Les instructions d’installation en première page ne fonctionnent pas. Il faut changer le numéro de version de 0.4.0 à 0.5.0.
cargo install --git https://gitlab.torproject.org/tpo/core/oniux oniux@0.5.0
Oniux ressemble à un outil pris en charge « officiellement », similaire à orjail. orjail n’a pas eu de commit depuis 4 ans, mais comme script shell utilisant les outils iptables/iproute, il fonctionne encore très bien [1].
orjail propose aussi une option pour être exécuté avec firejail afin d’ajouter une isolation supplémentaire, une fonctionnalité qui ne semble pas encore exister dans Oniux.
[1] https://github.com/orjail/orjail/blob/master/usr/sbin/orjail
https://raw.githubusercontent.com/orjail/orjail/master/usr/s...
Au début, je pensais que cela envoyait le trafic via un daemon tor exécuté localement, comme torsocks.
Mais j’ai vu qu’oniux continue de fonctionner même après avoir arrêté le daemon tor local, alors que torify et torsocks ne fonctionnent plus. C’était en fait indiqué dans la documentation. Plutôt pas mal.
Ça fonctionne aussi dans Docker, mais il a fallu
--privileged. En copiant le binaire dans un conteneurdebian:12, ça marche aussi là-dedans :docker run -it --rm --privileged -v "$PWD/oniux:/usr/bin/oniux" debian:12
https://tpo.pages.torproject.net/core/arti/
Fait intéressant, c’était cassé dans curl depuis 5 ans, tout comme les exemples de blog. La raison est que les développeurs de Tor insistaient auparavant sur le fait que les applis ne devaient pas essayer de résoudre les noms de domaine
.onion: https://daniel.haxx.se/blog/2025/05/16/leeks-and-leaks/J’espère qu’une solution pourra être trouvée.
Cela veut-il dire qu’on peut maintenant accéder aux sites web Tor avec Chrome ?
En fait, un proxy SOCKS permettant de router le trafic via un protocole arbitraire est relativement facile à créer. Par exemple, on peut utiliser un proxy SOCKS5 comme couche de conversion pour héberger ou consulter des sites web au-dessus de syncthing : https://github.com/acheong08/syndicate
L’exemple utilise hexchat ; ce genre de processus s’exécute-t-il avec la configuration de l’utilisateur ? Si on oublie de modifier les réglages, le nom d’utilisateur IRC ne risque-t-il pas de fuiter ?
Et si on lance un navigateur, les cookies peuvent aussi fuiter ?
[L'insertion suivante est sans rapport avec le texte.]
(** What each of them means to do to the document. *)
Definition effect (m : mutation) (d : dbData) : dbData :=
  match m with
  | MSaveSettings s => set_Settings (Some s) d
  | MUpsertConversation c => set_Conversations (<[v_ID c := c]> (d_Conversations d)) d
  | MAppendMessage c e st =>
    set_Messages (<[c := Some (default [] (messages_of d c) ++ [MkStored e st c])]> (d_Messages d)) d
  | MEnqueueOutbox c e => set_Outbox (Some (default [] (d_Outbox d) ++ [MkStored e StateQueued c])) d
  | MSaveBlob n k v => set_Blobs (<[blob_key n k := copy_slice v]> (d_Blobs d)) d
  | MSaveContact c => set_Contacts (<[c_Handle c := c]> (d_Contacts d)) d
  | MDeleteContact h => set_Contacts (delete h (d_Contacts d)) d
  | MDeleteConversation c =>
    set_Messages (delete c (d_Messages d)) (set_Conversations (delete c (d_Conversations d)) d)
  | MDeleteMessage c i =>
    set_Messages (<[c := (λ msgs, filter (λ m, e_MsgID (sm_Envelope m) ≠ i) msgs) <$> messages_of d c]> (d_Messages d)) d
  end.

Lemma mutate_effect m : mutate m = change (effect m).
Proof. by destruct m. Qed.

(** Arguments that the JSON of the document can hold. *)
Definition wf_mutation (m : mutation) : Prop :=
  match m with
  | MSaveSettings s => wf_Settings s
  | MUpsertConversation c => valid_utf8 (v_ID c) = true ∧ wf_Conversation c
  | MAppendMessage c e st => valid_utf8 c = true ∧ wf_Stored (MkStored e st c)
  | MEnqueueOutbox c e => wf_Stored (MkStored e StateQueued c)
  | MSaveBlob n k _ => valid_utf8 (blob_key n k) = true
  | MSaveContact c => valid_utf8 (c_Handle c) = true ∧ wf_Contact c
  | MDeleteContact _ | MDeleteConversation _ => True
  | MDeleteMessage c _ => valid_utf8 c = true
  end.

Lemma messages_of_wf d c : wf_db d → Forall wf_Stored (default [] (messages_of d c)).
Proof.
  intros Hd. unfold messages_of. destruct (d_Messages d !! c) as [l|] eqn:E; [|constructor].
  by destruct (wd_msgs _ Hd _ _ E).
Qed.

Lemma effect_wf m d : wf_mutation m → wf_db d → wf_db (effect m d).
Proof.
  intros Hm Hd. pose proof (λ c, messages_of_wf d c Hd) as Hof. destruct Hd, m; cbn [wf_mutation] in Hm;
    (split; cbn [effect d_Settings d_Contacts d_Conversations d_Messages d_Outbox d_Blobs
       set_Settings set_Conversations set_Messages set_Outbox set_Blobs set_Contacts];
     try done; try (by apply map_Forall_delete); try (apply map_Forall_insert_2; [|done]); try done).
  - destruct Hm as [Hc Hst]. split; [done|]. cbn [default]. apply Forall_app. split; [apply Hof|by constructor].
  - cbn [default]. apply Forall_app. split; [done|by constructor].
  - split; [done|]. specialize (Hof convID). destruct (messages_of d convID); [|constructor].
    cbn [fmap option_fmap option_map default] in *. apply Forall_forall. intros x [_ Hx]%list_elem_of_filter. by eapply Forall_forall in Hof.
Qed.

(** ** The interface *)

(** [storage.Store]. *)
Class Store (S : Type) := {
  st_LoadSettings : S → result Settings;
  st_SaveSettings : Settings → M (S * tape) unit;
  st_SaveContact : Contact → M (S * tape) unit;
  st_Contacts : S → result (list Contact);
  st_DeleteContact : bytes → M (S * tape) unit;
  st_Conversations : S → result (list Conversation);
  st_UpsertConversation : Conversation → M (S * tape) unit;
  st_DeleteConversation : bytes → M (S * tape) unit;
  st_AppendMessage : bytes → Envelope → bytes → M (S * tape) unit;
  st_Messages : S → bytes → Z → Z → result (list Envelope);
  st_DeleteMessage : bytes → bytes → M (S * tape) unit;
  st_EnqueueOutbox : bytes → Envelope → M (S * tape) unit;
  st_PendingOutbox : S → result (list Envelope);
  st_SaveBlob : bytes → bytes → bytes → M (S * tape) unit;
  st_LoadBlob : S → bytes → bytes → result bytes;
  st_Close : M (S * tape) unit;
}.

Definition st_mutate {S} `{Store S} (m : mutation) : M (S * tape) unit :=
  match m with
  | MSaveSettings s => st_SaveSettings s
  | MUpsertConversation c => st_UpsertConversation c
  | MAppendMessage c e s => st_AppendMessage c e s
  | MEnqueueOutbox c e => st_EnqueueOutbox c e
  | MSaveBlob n k v => st_SaveBlob n k v
  | MSaveContact c => st_SaveContact c
  | MDeleteContact h => st_DeleteContact h
  | MDeleteConversation c => st_DeleteConversation c
  | MDeleteMessage c m => st_DeleteMessage c m
  end.

(** Its contract: a store is a document.  A call that returns nil has done what
    it means to the document; one that fails has done it or not; the others
    read it. *)
Class StoreLaws (S : Type) `{Store S} := {
  contents : S → dbData;
  law_mutate m s t r s' t' : st_mutate m (s, t) = (r, (s', t')) →
    contents s' = effect m (contents s) ∨ r ≠ Ok tt ∧ contents s' = contents s;
  law_Close s t r s' t' : st_Close (s, t) = (r, (s', t')) → contents s' = contents s;
  law_LoadSettings s : st_LoadSettings s = Ok (default Default (d_Settings (contents s)));
  law_LoadBlob s n k : ∀ v, st_LoadBlob s n k = Ok v ↔ sl <$> d_Blobs (contents s) !! blob_key n k = Some v;
  law_Messages s c : st_Messages s c 0 0 = Ok (map sm_Envelope (default [] (messages_of (contents s) c)));
  law_PendingOutbox s : st_PendingOutbox s = Ok (map sm_Envelope (default [] (d_Outbox (contents s))));
  law_Contacts s : ∃ l, st_Contacts s = Ok l ∧ l ≡ₚ map snd (map_to_list (d_Contacts (contents s)));
  law_Conversations s : ∃ l, st_Conversations s = Ok l ∧ l ≡ₚ map snd (map_to_list (d_Conversations (contents s)));
}.

#[global] Instance file_Store : Store fileStore := {
  st_LoadSettings := LoadSettings; st_SaveSettings := SaveSettings;
  st_SaveContact := SaveContact; st_Contacts := Contacts; st_DeleteContact := DeleteContact;
  st_Conversations := Conversations; st_UpsertConversation := UpsertConversation;
  st_DeleteConversation := DeleteConversation; st_AppendMessage := AppendMessage;
  st_Messages := Messages; st_DeleteMessage := DeleteMessage;
  st_EnqueueOutbox := EnqueueOutbox; st_PendingOutbox := PendingOutbox;
  st_SaveBlob := SaveBlob; st_LoadBlob := LoadBlob; st_Close := Close;
}.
On pourrait dire la même chose si l’on se connectait à Gmail via Tor. À condition que ce ne soit pas en HTTPS.
Le fait que tous les noms d’utilisateur se connectant au même hôte IRC appartiennent à la même personne restera également visible.
Si l’on cherche à rester anonyme, IRC semble assez risqué. Beaucoup de gens enregistrent les heures de déconnexion, ce qui permet de les corréler avec d’autres événements de panne réseau.
Ici, l’expérience développeur est très bien conçue, au point qu’un idiot pourrait l’utiliser. Bravo aux créateurs <3
Bien. Maintenant, réécrivez le prototype en C et je l’utiliserai volontiers.